The Resurgence of Pay-For-Performance?

Most businesses are running lean and mean these days. Dead weight staff has been cast aside and employees that remain are just happy to have a paycheck. Now many who work in entrepreneurially-run companies are left wondering: what will future income growth look like and when will it re-appear?

During a conversation with Norm Brodsky at Inc. Business Owners Council's end-of-year bash in New York, he suggests that employee income growth will increasingly take the form of pay-for-performance compensation programs. This trend is important because valued employees need to be retained and rewarded but owners need the downside protection to shield themselves from the vicissitudes of a slowly re-emerging economy.

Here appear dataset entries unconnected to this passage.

(* ===== verification/UdcControl.v ===== *)
(** * Control reads through the USB device controller

    What the host sees of a control read is read off the log of register
    accesses: bytes written to the FIFO of endpoint 0, and packets released with
    INPKTRDY.  For a host that fetches each packet, the driver sends the
    request's bytes in packets of 64, ended by a shorter one. *)

From S2P Require Import Prelude UdcDriver UdcRequests UdcShutdown.

#[local] Arguments Z.eqb : simpl never.
#[local] Arguments Z.ltb : simpl never.
#[local] Arguments Z.land : simpl never.
#[local] Arguments Z.lor : simpl never.
#[local] Arguments Z.add : simpl never.
#[local] Arguments Z.sub : simpl never.
#[local] Arguments Z.mul : simpl never.
#[local] Arguments Z.shiftl : simpl never.
#[local] Arguments Z.shiftr : simpl never.

(** ** The host's side *)

(** The endpoint that the index register selects. *)
Fixpoint index_of (n : list event) : option Z :=
  match n with
  | [] => None
  | Wr _ reg v :: n => if reg =? USB_REG_INDEX then Some v else index_of n
  | _ :: n => index_of n
  end.

(** A write of [bit] to the control register of endpoint 0. *)
Definition sets_csr0 (bit reg v : Z) (n : list event) : bool :=
  (reg =? USB_REG_CSR0) && bool_decide (index_of n = Some 0) && has v bit.

(** A packet is waiting for the host; it has been fetched when the next
    interrupt is served. *)
Fixpoint in_ready (n : list event) : bool :=
  match n with
  | [] => false
  | Rd _ reg _ :: n => if reg =? USB_REG_INTRIN then false else in_ready n
  | Wr _ reg v :: n => if sets_csr0 USB_CSR0_INPKTRDY reg v n then true else in_ready n
  | _ :: n => in_ready n
  end.

(** The set-up packet has been taken out. *)
Fixpoint acked (n : list event) : bool :=
  match n with
  | [] => false
  | Wr _ reg v :: n => sets_csr0 USB_CSR0_SVDOUTPKTRDY reg v n || acked n
  | _ :: n => acked n
  end.

(** Bytes read from the FIFO of endpoint 0. *)
Fixpoint fifo_reads (n : list event) : nat :=
  match n with
  | [] => 0
  | Rd _ reg _ :: n => if reg =? USB_FIFO_EP0 then S (fifo_reads n) else fifo_reads n
  | _ :: n => fifo_reads n
  end.

Definition le_bytes (w : width) (v : Z) : list Z :=
  match w with
  | B8 => [v]
  | B16 => [Z.land v 255; Z.land (Z.shiftr v 8) 255]
  | B32 => [Z.land v 255; Z.land (Z.shiftr v 8) 255; Z.land (Z.shiftr v 16) 255; Z.land (Z.shiftr v 24) 255]
  end.

(** The bytes in the FIFO and the packets released, each with its DATAEND flag. *)
Fixpoint in_fifo (n : list event) : list Z :=
  match n with
  | [] => []
  | Wr w reg v :: n =>
      if reg =? USB_FIFO_EP0 then in_fifo n ++ le_bytes w v
      else if sets_csr0 USB_CSR0_INPKTRDY reg v n then [] else in_fifo n
  | _ :: n => in_fifo n
  end.

Fixpoint packets (n : list event) : list (list Z * bool) :=
  match n with
  | [] => []
  | Wr _ reg v :: n =>
      if sets_csr0 USB_CSR0_INPKTRDY reg v n && negb (in_ready n)
      then packets n ++ [(in_fifo n, has v USB_CSR0_DATAEND)] else packets n
  | _ :: n => packets n
  end.

(** A host that sends the set-up packet [b], fetches every packet, and does
    nothing else; [l0] is the log before. *)
Record control_host (hw : list event -> Z -> Z) (l0 : list event) (b : list Z) : Prop := {
  h_usb : forall n, hw (n ++ l0) USB_REG_INTRUSB = 0;
  h_in : forall n, hw (n ++ l0) USB_REG_INTRIN = USB_INTR_EP0;
  h_out : forall n, hw (n ++ l0) USB_REG_INTROUT = 0;
  h_dma : forall n, hw (n ++ l0) USB_REG_INTR = 0;
  h_index : forall n i, index_of n = Some i -> hw (n ++ l0) USB_REG_INDEX = i;
  h_count : forall n, hw (n ++ l0) USB_REG_OUTCOUNT = 8;
  h_fifo : forall n, hw (n ++ l0) USB_FIFO_EP0 = nth (fifo_reads n) b 0;
  h_csr : forall n, index_of n = Some 0 ->
    hw (n ++ l0) USB_REG_CSR0 =
      (if acked n then 0 else USB_CSR0_OUTPKTRDY) + (if in_ready n then USB_CSR0_INPKTRDY else 0) }.

(** ** The packets of a transfer *)

(** [k] full packets, then the rest, less than a full one. *)
Fixpoint in_packets (k : nat) (data : list Z) : list (list Z * bool) :=
  match k with
  | O => [(data, true)]
  | S k => (take 64 data, false) :: in_packets k (drop 64 data)
  end.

Pay-for-performance is common with our revenue-based staff, such as sales people. And company-wide bonuses are nothing new (although they seem like a distant memory to many) but pay-for-performance for non-revenue-generating staff is a whole other thing. Here's Norm's three-point program for introducing pay-for-performance in your firm:

1) Open up your books just a little. While you may not be interested in opening up your financials to your staff entirely, you'll have to give them enough information to understand how they're compensated. If the production/manufacturing side of your business is going to receive bonuses for keeping production costs low, you'll need them to understand the costs that go into making your widgets.

2) Commit to teaching financial literacy to your team. Jack Stack, the co-author of The Great Game of Business complains that management expects workers to help them stay profitable but they never teach them what profitability really means. A firm's cash flow and balance sheet statements tell exciting stories, according to Stack, but you'll never get your employees to pay attention to performance if they don't know the difference between revenue and profits.

3) Explain the difference between a one-time bonus for performance and a permanent bonus. Employees are conditioned to expect any one time amount on a permanent basis and will be disappointed if it doesn't show up every time. This is why items #1 (opening up the books) and #2 (teaching financial literacy) are so important to creating a successful "pay-for-performance" program in your firm.